Fig. 1.

Young individuals demonstrate a stronger ability to generate ROS. (A) Relative ROS levels were measured using the DCFH-DA fluorescent probe in young and old worms cultured on NGM plates in the presence or absence of PQ (0.1 mM) for 1 day. (B) Relative O₂⁻ levels were measured using the MitoSox fluorescent probe in young and old worms in the presence or absence of PQ (0.1 mM) for 1 day. (C) The 488/405 fluorescent ratio in young and old Pmyo3-HyPer transgenic worms after PQ treatment was measured to assay changes in H₂O₂ levels. (D) At each passage after p30, human fibroblasts were counted, and the doubling time was calculated. p42 cells exhibited a greatly increased doubling time as cells entered senescence. (E) Relative average telomere lengths indicated by the T/S ratio were measured by performing qPCR. (F) At some passages, cells were analyzed for β-gal staining.

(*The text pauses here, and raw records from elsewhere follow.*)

(** The character 39 is the quote. *)
Definition named (f : MVCField) : list Z := str_bytes "Field " ++ [39] ++ f_name f ++ [39].
Definition required_error (f : MVCField) : list Z := truncated 256 (named f ++ str_bytes " is required").
Definition length_error (f : MVCField) (which : string) (limit : Z) : list Z :=
  truncated 256 (named f ++ str_bytes which ++ print_lld limit ++ str_bytes " (got " ++ print_lld (Z.of_nat (length (f_value f))) ++ [41]).
Definition pattern_error (f : MVCField) : list Z := truncated 256 (named f ++ str_bytes " does not match pattern " ++ [39] ++ pattern f ++ [39]).
#[global] Arguments required_error : simpl never.
#[global] Arguments length_error : simpl never.
#[global] Arguments pattern_error : simpl never.
Definition push_error (e : list Z) (m : MVCModel) : option MVCModel := if (MVC_MAX_PARAMS <=? length (errors m))%nat then None else Some (m <| errors ::= fun l => l ++ [e] |> <| is_valid := false |>).
Definition push_when (b : bool) (e : list Z) (m : MVCModel) : option MVCModel := if b then push_error e m else Some m.
Fixpoint validate_fields (fs : list MVCField) (m : MVCModel) : option MVCModel :=
  match fs with
  | [] => Some m
  | f :: fs =>
      let len := Z.of_nat (length (f_value f)) in
      if required f && (len =? 0) then m ← push_error (required_error f) m; validate_fields fs m
      else if 0 <? len then
        m ← push_when ((0 <? min_length f) && (len <? min_length f)) (length_error f " min length is " (min_length f)) m;
        m ← push_when ((0 <? max_length f) && (max_length f <? len)) (length_error f " max length is " (max_length f)) m;
        m ← push_when (negb (bool_decide (pattern f = [])) && negb (matches_pattern (f_value f) (pattern f))) (pattern_error f) m;
        if (MVC_MAX_PARAMS <=? length (errors m))%nat then Some m else validate_fields fs m
      else validate_fields fs m
  end.
Definition mvc_model_validate (m : MVCModel) : option (Z * MVCModel) :=
  m ← validate_fields (fields m) (m <| is_valid := true |> <| errors := [] |>); Some (if is_valid m then 0 else -1, m).
(** ** Finding a value *)

(** The characters up to a quote that is not escaped, and with it. *)
Fixpoint string_span (s : list Z) : list Z :=
  match s with
  | [] => []
  | c :: s' => if c =? 34 then [34] else if c =? 92 then match s' with d :: s'' => c :: d :: string_span s'' | [] => [c] end else c :: string_span s'
  end.
Fixpoint nested_span (open close depth : Z) (s : list Z) : list Z :=
  match s with
  | [] => []
  | c :: s => let depth := if c =? open then depth + 1 else if c =? close then depth - 1 else depth in c :: (if 0 <? depth then nested_span open close depth s else [])
  end.
Definition value_span (p : list Z) : list Z :=
  match p with
  | c :: p' =>
      if c =? 34 then c :: string_span p' else if c =? 123 then c :: nested_span 123 125 1 p' else if c =? 91 then c :: nested_span 91 93 1 p'
      else take_while (fun x => negb ((x =? 44) || (x =? 125) || (x =? 93))) p
  | [] => []
  end.
(** The text from the value on, and the value; [Some None] when the key is not there.  The place
    behind the key is undefined for a key that is longer than the text the search is printed to
    and the text that follows. *)
Definition ser_find_json_value (json key : list Z) : option (option (list Z * list Z)) :=
  let search := [34] ++ key ++ [34] in
  match strstr_after (truncated 128 search) json with
  | None => Some None
  | Some p =>
      let more := (length search - length (truncated 128 search))%nat in
      if (length p <? more)%nat then None
      else let p := drop_while (fun x => (x =? 32) || (x =? 58)) (drop more p) in Some (Some (p, value_span p))
  end.
(** [memcpy] and the final zero, into an array that has to have room for them. *)
Definition store_text (off : nat) (text : list Z) (obj : object) : option object :=
  match obj !! off with Some (CString cap _) => if (length text <? cap)%nat then Some (<[off := CString cap text]> obj) else None | _ => None end.
Definition read_field (f : SerField) (json : list Z) (obj : object) : option object :=
  r ← ser_find_json_value json (json_name f);
  match r with
  | None => Some obj
  | Some (p, v) =>
      match type f with
      | SER_TYPE_INT => Some (<[offset f := CInt (atoi (take 31 v))]> obj)
      | SER_TYPE_INT64 => Some (<[offset f := CInt64 0]> obj)
      | SER_TYPE_FLOAT => Some (<[offset f := CFloat zero]> obj)
      | SER_TYPE_DOUBLE => Some (<[offset f := CDouble zero]> obj)
      | SER_TYPE_STRING =>
          let start := match p with c :: p' => if c =? 34 then p' else p | [] => p end in
          store_text (offset f) (take 254 (take_while (fun x => negb (x =? 34)) start)) obj
      | SER_TYPE_BOOL => Some (<[offset f := CBool (bool_decide (take 7 v = str_bytes "true"))]> obj)
      | SER_TYPE_CUSTOM => Some (match decoder f with Some d => <[offset f := CCustom (decode d json)]> obj | None => obj end)
      | _ => Some obj
      end
  end.
Fixpoint read_fields (fs : list SerField) (json : list Z) (obj : object) : option object :=
  match fs with [] => Some obj | f :: fs => if ignore f then read_fields fs json obj else obj ← read_field f json obj; read_fields fs json obj end.
Definition ser_from_json (s : Serializer) (obj : object) (json : list Z) : option object := read_fields (fields s) json obj.
End serializer.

At passages 41and 42, the majority of the cells were blue, indicating senescence was activated. (G) Relative ROS levels were measured using the DCFH-DA fluorescent probe in young and old cells that were treated with PQ (100 μM) for 12 h, 24 h or 48 h. PBS treatment was used as a control. (H) Relative O₂⁻ levels were measured using the MitoSox fluorescent probe in young and old cells treated with PQ for 12 h or 24 h. The error bars show the SEM (n=3).